Please give back only the lines below from the one containing "destruct Ho as" to the one containing "destruct (bring_tun_up_safe (chars", each repeated word for word, both ends included.

++++ Data in this exercise

Lemma setup_client_tun_safe : safe setup_client_tun.
Proof.
  intros s Hs. pose proof Hs as [Hh Hfds Hnd Hk Ha]. unfold setup_client_tun.
  rewrite run_bind, run_get. case_decide as Hfd; [by eexists _, _|].
  assert (open_fds (client_host s) ≡ₚ fd_list (sock_fd (client s))) as Hsock.
  { rewrite Hfds. unfold fds_of. rewrite (decide_False (P := 0 ≤ tun_fd _)) by done.
    by rewrite app_nil_r. }
  destruct (create_tun_interface_run (Some (chars "tun1")) (client_host s) Hh) as (fd & h1 & E1 & Hh1 & _ & Ho).
  rewrite (run_bind_ok _ _ _ _ _ (run_on_host _ _ _ _ E1)). rewrite run_bind, run_set.
  cbn [with_client client client_host].
  destruct Ho as [[-> Ho]|(Hpos & Hnew & Ho)].
  { rewrite decide_True by lia. eexists _, _. split; [reflexivity|].
    split; simpl; try done; [|by rewrite Ho]. rewrite Ho, Hsock. unfold fds_of. simpl.
    by rewrite app_nil_r. }
  rewrite decide_False by lia. set (s1 := with_client _ h1 _).
  assert (client_inv s1) as Hs1.
  { split; simpl; try done; [|rewrite Ho; by apply NoDup_cons].
    rewrite Ho, Hsock. unfold fds_of, fd_list. simpl. rewrite (decide_True (P := 0 ≤ fd)) by done.
    by rewrite Permutation_app_comm. }
  rewrite run_bind, run_get.
  match goal with |- context [configure_tun_ip ?d ?i ?n] =>
    destruct (configure_tun_ip_safe d i n s1 Hs1) as (r & s2 & E2 & Hs2) end.
  rewrite (run_bind_ok _ _ _ _ _ E2).
  assert (tun_fd (client s2) = fd) as Ht2 by (injection E2 as <- <-; done).
  case_decide; [destruct (drop_tun s2 fd Hs2 Ht2 Hpos) as (s3 & E3 & ?); by eexists _, s3|].
  destruct (bring_tun_up_safe (chars "tun1") s2 Hs2) as (r2 & s3 & E3 & Hs3).
  rewrite (run_bind_ok _ _ _ _ _ E3).
  assert (tun_fd (client s3) = fd) as Ht3 by (rewrite <-Ht2; by injection E3 as <- <-).
  case_decide; [destruct (drop_tun s3 fd Hs3 Ht3 Hpos) as (s4 & E4 & ?); by eexists _, s4|].
  by eexists _, _.
Qed.

(** What is left when the client was destroyed: no descriptor and no key. *)
Definition destroyed (s : client_state) : Prop :=
  open_fds (client_host s) = [] ∧ client s = memzero_client (client s).

Lemma destroy_vpn_client_run s :
  client_inv s → ∃ s', destroy_vpn_client s = Ok ((), s') ∧ destroyed s'.
Proof.
  intros Hs. unfold destroy_vpn_client. rewrite run_bind, run_get.
  assert (∃ s1, (if decide (connected (client s) = true ∧ 0 ≤ sock_fd (client s)) then
         disconnect ← client_header PKT_DISCONNECT 0;
         _ ← send_to_server (vpn_header_bytes disconnect); mret ()
       else mret ()) s = Ok ((), s1) ∧ client_inv s1 ∧ client s1 = client s) as (s1 & E1 & Hs1 & Hc).
  { case_decide; [|by eexists].
    destruct (init_vpn_header_run (client_sequence s) PKT_DISCONNECT 0 (client_os s))
      as (ts & o' & _ & E & _).
    unfold client_header, send_to_server. rewrite run_bind. rewrite E. eexists.
    split; [reflexivity|]. by destruct Hs. }
  rewrite (run_bind_ok _ _ _ _ _ E1). destruct Hs1 as [Hh Hfds Hnd _ _]. rewrite Hc in Hfds.
  destruct (close_if_open (sock_fd (client s)) (fd_list (tun_fd (client s))) s1 Hh Hnd Hfds)
    as (h2 & E2 & Hh2 & Hnd2 & Hp2).
  rewrite (run_bind_ok _ _ _ _ _ E2).
  destruct (close_if_open (tun_fd (client s)) [] (with_client (client s1) h2 s1) Hh2 Hnd2)
    as (h3 & E3 & _ & _ & Hp3); [by rewrite app_nil_r|].
  rewrite (run_bind_ok _ _ _ _ _ E3), run_set. eexists. split; [reflexivity|].
  apply Permutation_nil_r in Hp3. done.
Qed.
End descriptors.

(** ** The operations are safe *)
Section operations.
Context `{Sodium, Garbage, Env, HostEnv, Network} `{!SodiumLaws _}.

(** The CONNECT_REQ in the buffer: header, 32 bytes of user name, public key. *)
Lemma build_connect_req_run buffer h name pk :
  zlen buffer = 2048 → zlen pk = 32 →
  ∃ field, zlen field = 32 ∧
    build_connect_req buffer h name pk =
    Ok ((vpn_header_bytes h ++ field ++ pk) ++ drop 80 buffer).
Proof.
  intros Hb Hpk. unfold build_connect_req. set (hb := vpn_header_bytes h).
  assert (zlen hb = 16) as Hh by apply zlen_vpn_header_bytes.
  rewrite buf_write_0 by lia. cbn [mbind res_bind]. set (r := drop (length hb) buffer).
  assert (zlen r = 2032) as Hr by (subst r; rewrite zlen_drop_length; lia).
  rewrite (buf_read_ok (hb ++ r)) by zlen. cbn [mbind res_bind].
  rewrite slice_skip, Hh, Z.sub_diag by lia.
  destruct (strncpy_run (slice 0 32 r) name 31) as (field & E & Hf & _); [zlen|].
  rewrite zlen_slice in Hf by lia. rewrite E. cbn [mbind res_bind]. exists field.
  split; [done|]. rewrite buf_write_app by (done || lia). cbn [mbind res_bind].
  rewrite buf_read_ok, slice_all by lia. cbn [mbind res_bind]. rewrite app_assoc.
  assert (zlen (drop (length field) r) = 2000) as Hd by (rewrite zlen_drop_length; lia).
  rewrite buf_write_app by zlen. rewrite <-!app_assoc. do 4 f_equal.
  subst r. rewrite !drop_drop. f_equal. unfold zlen in *. lia.
Qed.

Lemma establish_safe resp : safe (establish resp).
Proof. unfold establish. safe. destruct (crypto_ecdh _ _); safe. Qed.

#[local] Hint Resolve establish_safe : safe.

Lemma vpn_connect_safe name : safe (vpn_connect name).
Proof.
  unfold vpn_connect. apply safe_bind; [apply recreate_socket_safe|intros r].
  apply safe_if; intros _; [apply safe_ret|]. apply safe_bind; [apply safe_header|intros h].
  intros s Hs. rewrite run_bind, run_get.
  destruct (build_connect_req_run (local "vpn_connect.buffer" CLIENT_BUFFER) h name
    (client_public_key (client s))) as (field & Hf & E); [by rewrite zlen_local|apply Hs|].
  pose proof (ci_key _ Hs) as Hk.
  rewrite E. rewrite run_bind, run_lift. cbn iota beta.
  set (b := vpn_header_bytes h ++ field ++ client_public_key (client s)).
  assert (zlen b = 80) as Hb by (subst b; zlen). set (rest := drop 80 _).
  pose proof (zlen_nonneg rest).
  rewrite run_bind, buf_read_ok by zlen. rewrite run_lift. cbn iota beta.
  match goal with |- ∃ a s', ?m s = _ ∧ _ => enough (safe m) as Hm by exact (Hm s Hs) end.
  apply safe_bind; [apply safe_send|intros sent]. apply safe_if; intros _; [apply safe_ret|].
  unfold await_response. apply safe_bind; [apply safe_answer|intros [d|]]; [|apply safe_ret].
  destruct (recv_datagram _ d) as [n buf]. safe.
Qed.
#[local] Hint Resolve vpn_connect_safe setup_client_tun_safe : safe.

Lemma send_ping_safe : safe send_ping.
Proof. unfold send_ping. safe. Qed.
#[local] Hint Resolve send_ping_safe : safe.

Lemma check_keepalive_safe : safe check_keepalive.
Proof. unfold check_keepalive. safe. Qed.

Lemma attempt_reconnect_safe : safe attempt_reconnect.
Proof. unfold attempt_reconnect. safe. Qed.

(** Datagrams the client can take: a DATA packet has room for the nonce. *)
Definition udp_fits (d : list Z) : Prop :=
  zlen d < 16 ∨ hdr_type (vpn_header_of_bytes (take 2048 d)) ≠ PKT_DATA ∨ 28 ≤ zlen d.


Lemma zlen_take_2048 (d : list Z) : zlen (take 2048 d) = zlen d `min` 2048.
Proof. change 2048%nat with (Z.to_nat 2048). rewrite zlen_take; lia. Qed.

(** The buffer after a datagram arrived. *)
Lemma client_recv name d :
  recv_datagram (local name CLIENT_BUFFER) d =
  (zlen (take 2048 d), take 2048 d ++ drop (length (take 2048 d)) (local name CLIENT_BUFFER)) ∧
  zlen (take 2048 d ++ drop (length (take 2048 d)) (local name CLIENT_BUFFER)) = 2048.
Proof.
  assert (length (local name CLIENT_BUFFER) = 2048%nat) as Hl.
  { pose proof (zlen_local name CLIENT_BUFFER ltac:(done)) as Hz. unfold zlen in Hz.
    change CLIENT_BUFFER with 2048 in *. lia. }
  rewrite recv_datagram_cut, Hl. split; [done|].
  unfold zlen. rewrite length_app, length_drop, Hl. pose proof (zlen_take_2048 d).
  unfold zlen in *. lia.
Qed.

Lemma client_udp_to_tun_safe d : udp_fits d → safe (client_udp_to_tun (Some d)).
Proof.
  intros Hfit. unfold client_udp_to_tun.
  destruct (client_recv "client.buffer" d) as [-> Hbuf]. pose proof (zlen_take_2048 d) as Hc.
  set (c := take 2048 d) in *. set (buf := c ++ drop (length c) _) in *.
  autounfold with sizes. apply safe_if; intros Hn; [safe|].
  assert (hdr_type (vpn_header_of_bytes buf) = hdr_type (vpn_header_of_bytes c)) as ->.
  { unfold vpn_header_of_bytes. cbn [hdr_type]. subst buf. by rewrite slice_within by lia. }
  apply safe_if; intros Hp; [safe|]. apply safe_if; intros Hd; [|safe].
  assert (28 ≤ zlen c) as H28 by (destruct Hfit as [?|[?|?]]; [lia|done|lia]).
  assert (u64 (zlen c - 16 - 12) = zlen c - 28) as -> by (unfold u64; rewrite Z.mod_small; lia).
  eapply safe_lift_ok; [apply buf_read_ok; lia|]. eapply safe_lift_ok; [apply buf_read_ok; lia|].
  apply safe_bind; [apply safe_get|intros key].
  destruct (crypto_decrypt _ key _) as [p|] eqn:Hdec; [|safe].
  apply aead_decrypt_len in Hdec. rewrite zlen_slice in Hdec by lia. unfold CRYPTO_MAC_SIZE in Hdec.
  pose proof (zlen_nonneg p).
  assert (u64 (zlen c - 28 - 16) = zlen p) as -> by (unfold u64; rewrite Z.mod_small; lia).
  eapply safe_lift_ok; [apply buf_write_0; rewrite zlen_local; lia|].
  eapply safe_lift_ok; [apply buf_read_ok; try lia|].
  { rewrite zlen_app, zlen_drop_length; rewrite zlen_local; lia. }
  safe.
Qed.

(** (C39) A DATA packet that is too short for a nonce makes the client read out of
    its buffer: the length of the ciphertext wraps around to almost 2^64. *)
Theorem short_data_packet_overreads_client d s :
  16 ≤ zlen d < 28 → hdr_type (vpn_header_of_bytes d) = PKT_DATA →
  client_udp_to_tun (Some d) s = Fault Overread.
Proof.
  intros Hd Ht. unfold client_udp_to_tun.
  destruct (client_recv "client.buffer" d) as [-> Hbuf].
  assert (take 2048 d = d) as E by (apply take_ge; unfold zlen in *; lia). rewrite E in *.
  set (buf := d ++ drop (length d) _) in *.
  autounfold with sizes. rewrite decide_False by lia.
  assert (hdr_type (vpn_header_of_bytes buf) = PKT_DATA) as ->.
  { rewrite <-Ht. unfold vpn_header_of_bytes. cbn [hdr_type]. subst buf.
    by rewrite slice_within by lia. }
  rewrite decide_False, decide_True by done.
  assert (u64 (zlen d - 16 - 12) = 2 ^ 64 + (zlen d - 28)) as ->.
  { unfold u64. rewrite <-(Z_mod_plus_full _ 1). rewrite Z.mod_small; lia. }
  rewrite run_bind, (buf_read_ok buf 16 12) by lia. rewrite run_lift. cbn iota beta.
  rewrite run_bind. unfold buf_read. rewrite decide_False by lia. done.
Qed.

++++++++

## Answer space
  destruct Ho as [[-> Ho]|(Hpos & Hnew & Ho)].
  { rewrite decide_True by lia. eexists _, _. split; [reflexivity|].
    split; simpl; try done; [|by rewrite Ho]. rewrite Ho, Hsock. unfold fds_of. simpl.
    by rewrite app_nil_r. }
  rewrite decide_False by lia. set (s1 := with_client _ h1 _).
  assert (client_inv s1) as Hs1.
  { split; simpl; try done; [|rewrite Ho; by apply NoDup_cons].
    rewrite Ho, Hsock. unfold fds_of, fd_list. simpl. rewrite (decide_True (P := 0 ≤ fd)) by done.
    by rewrite Permutation_app_comm. }
  rewrite run_bind, run_get.
  match goal with |- context [configure_tun_ip ?d ?i ?n] =>
    destruct (configure_tun_ip_safe d i n s1 Hs1) as (r & s2 & E2 & Hs2) end.
  rewrite (run_bind_ok _ _ _ _ _ E2).
  assert (tun_fd (client s2) = fd) as Ht2 by (injection E2 as <- <-; done).
  case_decide; [destruct (drop_tun s2 fd Hs2 Ht2 Hpos) as (s3 & E3 & ?); by eexists _, s3|].
  destruct (bring_tun_up_safe (chars "tun1") s2 Hs2) as (r2 & s3 & E3 & Hs3).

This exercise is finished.